Augsburger Allgemeine (Ausgabe Stadt)
Auf den Besen, fertig, los!
Wer mit Kindern reist, ist meist auf die üblichen Animationsprogramme angewiesen oder muss viel Recherchearbeit leisten. Es geht auch anders, wie ein Beispiel aus Schottland zeigt, das seit Corona immer mehr Anhänger findet.
Beinahe auf die Minute, The High Kirk of St. Giles auf der Royal Mile hat soeben 9 Uhr geschlagen, rollt ein schwarzer Mercedes, V-klasse, auf den Taxistreifen vor dem Hotel. Edinburghs Altstadt pulsiert und wummert an diesem Morgen, Baustellen erschweren vor allem den Doppeldeckern der öffentlichen Buslinien das Durchkommen. Aber die Deutsche Beryl Preuschmann und ihr australischer Ehemann Sean Fogarty steigen lächelnd und entspannt aus ihrem Van, als hätten sie den Weg zu unserem Hotel auf Schienen zurückgelegt. Ein siegessicheres Lächeln, wie mir scheint.

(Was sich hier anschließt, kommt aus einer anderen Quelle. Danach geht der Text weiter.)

(* ===== verification/Installed.v ===== *)
(** * What a history leaves installed

    The kernel's side of a load, as seccomp(2) documents it: which requests of a
    history installed a program, which listener descriptors they handed out, and
    how much of the limit on installed instructions is used.  The requests are
    those of [_syscall.py]; everything here is specification. *)

From S2P Require Import Prelude PyBytes CInt Filter Effects RawSyscall NotifyFacts.

(** ** Requests *)

(** The request that installs [prog]; the flags arrive as a C [int]. *)
Definition install (nr flags : Z) (prog : list Z) : kcall :=
  KSyscall [nr; SECCOMP_SET_MODE_FILTER; int32 flags]
    (Fprog ((Z.of_nat (length prog) / 8) mod 2 ^ 16) prog).

Definition no_new_privs_call : kcall := KPrctl [PR_SET_NO_NEW_PRIVS; 1; 0; 0; 0].

(** An answered [call] at the end of [evs], after interruptions of itself. *)
Definition answered (call : kcall) (evs : list event) (r : kreply) : Prop :=
  ∃ tries, evs = tries ++ [(call, r)] ∧
    Forall (λ ev, ev.1 = call ∧ interrupted ev.2 = true) tries.

Lemma persist_answered `{Kernel} fuel c h r h' :
  (∀ mem, again c mem = c) → persist fuel c h = Some (r, h') →
  ∃ evs, h' = h ++ evs ∧ answered c evs r.
Proof.
  intros Ha Hp. destruct (persist_history _ _ _ _ _ Hp) as (tries & c' & -> & Hc & Ht).
  eexists. split; [done|]. exists tries. split.
  - by destruct Hc as [->|[mem ->]]; rewrite ?Ha.
  - eapply Forall_impl; [exact Ht|]. intros ev [Hi He]. split; [|done].
    by destruct He as [->|[mem ->]]; rewrite ?Ha.
Qed.

(** ** Flags *)

(** The flag is among the flags of a filter. *)
Definition asks (flag flags : Z) : bool := negb (Z.land flags flag =? 0).

(** A flag that fits a C [int] arrives with the flags. *)
Lemma asks_int32 flag flags :
  0 <= flag < 2 ^ 31 → asks flag (int32 flags) = asks flag flags.
Proof.
  intros Hf. unfold asks. do 2 f_equal. apply Z.bits_inj'. intros n Hn. rewrite !Z.land_spec.
  destruct (Z.lt_ge_cases n 32) as [Hlt|Hge].
  - rewrite <- (Z.mod_pow2_bits_low (int32 flags) 32) by done.
    rewrite to_signed_low, Z.mod_pow2_bits_low by done. done.
  - assert (Z.testbit flag n = false) as ->; [|by rewrite !andb_false_r].
    destruct (Z.eq_dec flag 0) as [->|Hne]; [apply Z.bits_0|].
    apply Z.bits_above_log2; [lia|]. apply Z.lt_le_trans with 32; [|done].
    apply Z.log2_lt_pow2; lia.
Qed.

(** ** Installed programs *)

(** A positive answer that reports a thread that could not be synchronised:
    with TSYNC, unless TSYNC_ESRCH asks for an errno instead. *)
Definition tsync_failed (flags ret : Z) : bool :=
  asks FLAG_TSYNC flags && negb (asks FLAG_TSYNC_ESRCH flags) && negb (ret =? 0).

(** The program an answered request installed. *)
Definition installed_by (nr : Z) (ev : event) : option (list Z) :=
  match ev with
  | (KSyscall [n; op; flags] (Fprog _ prog), r) =>
      if (n =? nr) && (op =? SECCOMP_SET_MODE_FILTER) && negb (kr_ret r =? -1) &&
         negb (tsync_failed flags (kr_ret r))
      then Some prog else None
  | _ => None
  end.

(** The programs a history installed, in order. *)
Definition filters_of (nr : Z) (h : list event) : list (list Z) := omap (installed_by nr) h.

(** The listener descriptor an answered request handed out. *)
Definition listener_by (nr : Z) (ev : event) : option Z :=
  match installed_by nr ev, ev with
  | Some _, (KSyscall [_; _; flags] _, r) =>
      if asks FLAG_NEW_LISTENER flags then Some (kr_ret r) else None
  | _, _ => None
  end.

Definition listeners_of (nr : Z) (h : list event) : list Z := omap (listener_by nr) h.

(** [fd] is a listener descriptor of the process: an installation handed it out
    and it was not closed since. *)
Definition holds (nr : Z) (h : list event) (fd : Z) : Prop :=
  ∃ pre ev post, h = pre ++ ev :: post ∧ listener_by nr ev = Some fd ∧
    Forall (λ ev, ev.1 ≠ KClose fd) post.

(** The instructions of the installed programs as the kernel counts them: four
    more for each program. *)
Definition path_insns (progs : list (list Z)) : Z :=
  foldr (λ prog n, Z.of_nat (length prog) / 8 + 4 + n) 0 progs.

Definition MAX_INSNS_PER_PATH : Z := 32768.

(** no_new_privs was set. *)
Definition granted (h : list event) : Prop :=
  Exists (λ ev, ev.1 = no_new_privs_call ∧ kr_ret ev.2 = 0) h.

(** ** What the events of a load install *)

Lemma filters_of_app nr h1 h2 : filters_of nr (h1 ++ h2) = filters_of nr h1 ++ filters_of nr h2.
Proof. unfold filters_of. apply omap_app. Qed.

Lemma listeners_of_app nr h1 h2 :
  listeners_of nr (h1 ++ h2) = listeners_of nr h1 ++ listeners_of nr h2.
Proof. unfold listeners_of. apply omap_app. Qed.

Lemma filters_of_none nr evs :
  Forall (λ ev, installed_by nr ev = None) evs → filters_of nr evs = [].
Proof. unfold filters_of. induction 1 as [|ev evs He _ IH]; [done|]. cbn. by rewrite He. Qed.

Lemma listeners_of_none nr evs :
  Forall (λ ev, installed_by nr ev = None) evs → listeners_of nr evs = [].
Proof.
  unfold listeners_of, listener_by. induction 1 as [|ev evs He _ IH]; [done|]. cbn. by rewrite He.
Qed.

(** A failed request installs nothing, nor does any other call. *)
Lemma failed_installs nr c r : kr_ret r = -1 → installed_by nr (c, r) = None.
Proof.
  intros Hr. cbn. rewrite Hr, Z.eqb_refl. cbn [negb].
  repeat case_match; try done. by rewrite andb_false_r in *.
Qed.

Lemma queries_install nr evs :
  Forall is_query evs → Forall (λ ev, installed_by nr ev = None) evs.
Proof.
  intros Hq. eapply Forall_impl; [exact Hq|]. intros [c r] (args & mem & E). cbn in E. subst c.
  cbn. by repeat case_match.
Qed.

Lemma privs_install nr evs r :
  answered no_new_privs_call evs r → Forall (λ ev, installed_by nr ev = None) evs.
Proof.
  intros (tries & -> & Ht). apply Forall_app. split; [|by apply Forall_singleton].
  eapply Forall_impl; [exact Ht|]. intros [c r'] [E _]. cbn in E. by subst c.
Qed.

(** The request installs its program unless it fails or reports a thread. *)
Lemma install_installs nr flags prog r :
  kr_ret r ≠ -1 →
  installed_by nr (install nr flags prog, r) =
    if tsync_failed flags (kr_ret r) then None else Some prog.
Proof.
  intros Hr. cbn. rewrite !Z.eqb_refl, (proj2 (Z.eqb_neq _ _) Hr).
  unfold tsync_failed. rewrite !asks_int32 by done. rewrite andb_true_r.
  by destruct (asks _ _ && _ && _).
Qed.

(** An answered request and the interrupted attempts before it. *)
Lemma answered_install nr flags prog evs r :
  answered (install nr flags prog) evs r → kr_ret r ≠ -1 →
  ∃ tries, evs = tries ++ [(install nr flags prog, r)] ∧
    Forall (λ ev, installed_by nr ev = None) tries.
Proof.
  intros (tries & -> & Ht) Hr. exists tries. split; [done|].
  eapply Forall_impl; [exact Ht|]. intros [c r'] [_ Hi]. apply failed_installs.
  unfold interrupted in Hi. apply andb_prop in Hi as [Hi _]. by apply Z.eqb_eq.
Qed.

Lemma answered_install_filters nr flags prog evs r :
  answered (install nr flags prog) evs r → kr_ret r ≠ -1 →
  filters_of nr evs = if tsync_failed flags (kr_ret r) then [] else [prog].
Proof.
  intros Ha Hr. destruct (answered_install _ _ _ _ _ Ha Hr) as (tries & -> & Ht).
  rewrite filters_of_app, (filters_of_none _ _ Ht). cbn [filters_of omap list_omap app].
  rewrite install_installs by done. by destruct (tsync_failed _ _).
Qed.

Lemma granted_answered h evs r :
  answered no_new_privs_call evs r → kr_ret r = 0 → granted (h ++ evs).
Proof.
  intros (tries & -> & _) Hr. apply Exists_app. right. apply Exists_app. right. by constructor.
Qed.

(** Before the program is installed, nothing has changed. *)
Lemma granted_same nr h evs r :
  answered no_new_privs_call evs r →
  filters_of nr (h ++ evs) = filters_of nr h ∧ listeners_of nr (h ++ evs) = listeners_of nr h.
Proof.
  intros Hp%(privs_install nr). rewrite filters_of_app, listeners_of_app.
  by rewrite (filters_of_none _ _ Hp), (listeners_of_none _ _ Hp), !app_nil_r.
Qed.

(** An installation that was asked for a listener hands out its descriptor. *)
Lemma install_holds nr h flags prog evs r :
  answered (install nr flags prog) evs r → kr_ret r ≠ -1 →
  tsync_failed flags (kr_ret r) = false → asks FLAG_NEW_LISTENER flags = true →
  holds nr (h ++ evs) (kr_ret r).
Proof.
  intros Ha Hr Ht Hn. destruct (answered_install _ _ _ _ _ Ha Hr) as (tries & -> & _).
  exists (h ++ tries), (install nr flags prog, r), []. split_and!; [by rewrite <- app_assoc| |done].
  unfold listener_by. rewrite install_installs, Ht by done. unfold install.
  by rewrite asks_int32, Hn.
Qed.

(** It keeps it while nothing closes it. *)
Lemma holds_app nr h fd evs :
  holds nr h fd → Forall (λ ev, ev.1 ≠ KClose fd) evs → holds nr (h ++ evs) fd.
Proof.
  intros (pre & ev & post & -> & Hev & Hpost) Hevs. exists pre, ev, (post ++ evs).
  split_and!; [by rewrite <- app_assoc|done|]. by apply Forall_app.
Qed.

Denn ich hatte den beiden einen speziellen Auftrag erteilt, um zu testen, was kleine, private Touranbieter wie Preuschmanns „Trip Organiser“herkömmlichen Reiseunternehmen voraushaben. Einen Tagesausflug, den sie unmöglich aus ihrer Standardkiste kramen konnten. Einen Ausflug, der maximal acht Stunden dauern soll und die Tücken der Gezeiten beinhaltet. Und der, wichtigste Bedingung, an die Schauplätze von zwei Lieblingsbüchern meines Sohnes führen muss: J. K. Rowlings „Harry Potter und der Stein des Weisen“sowie Jan Bircks „Storm und der große Fußballsturm“.
Mit meinem Ansinnen habe ich mich zu der stetig wachsenden Anzahl Menschen gesellt, die in Zeiten von Corona und Massentourismus lieber individuell reisen und doch nicht auf die Kompetenz von Reiseexperten verzichten wollen. Der größte Vorteil neben den kleineren Gruppen besteht in den maßgeschneiderten Informationen. Preuschmann erzählt, dass Amerikaner unterwegs am liebsten über Sport sprechen, Celtic, Rangers, aber auch typisch Schottisches wie die Highland Games. Sie erzählt von einer dänischen Gruppe, die sich für nichts als Whisky interessierte, ständig fluchte und am Ende aus diversen Bars geworfen worden sei. Und natürlich von ihren Landsleuten, den Deutschen, die den Urlaub zuweilen nutzten, um verpassten Geschichtsunterricht nachzuholen.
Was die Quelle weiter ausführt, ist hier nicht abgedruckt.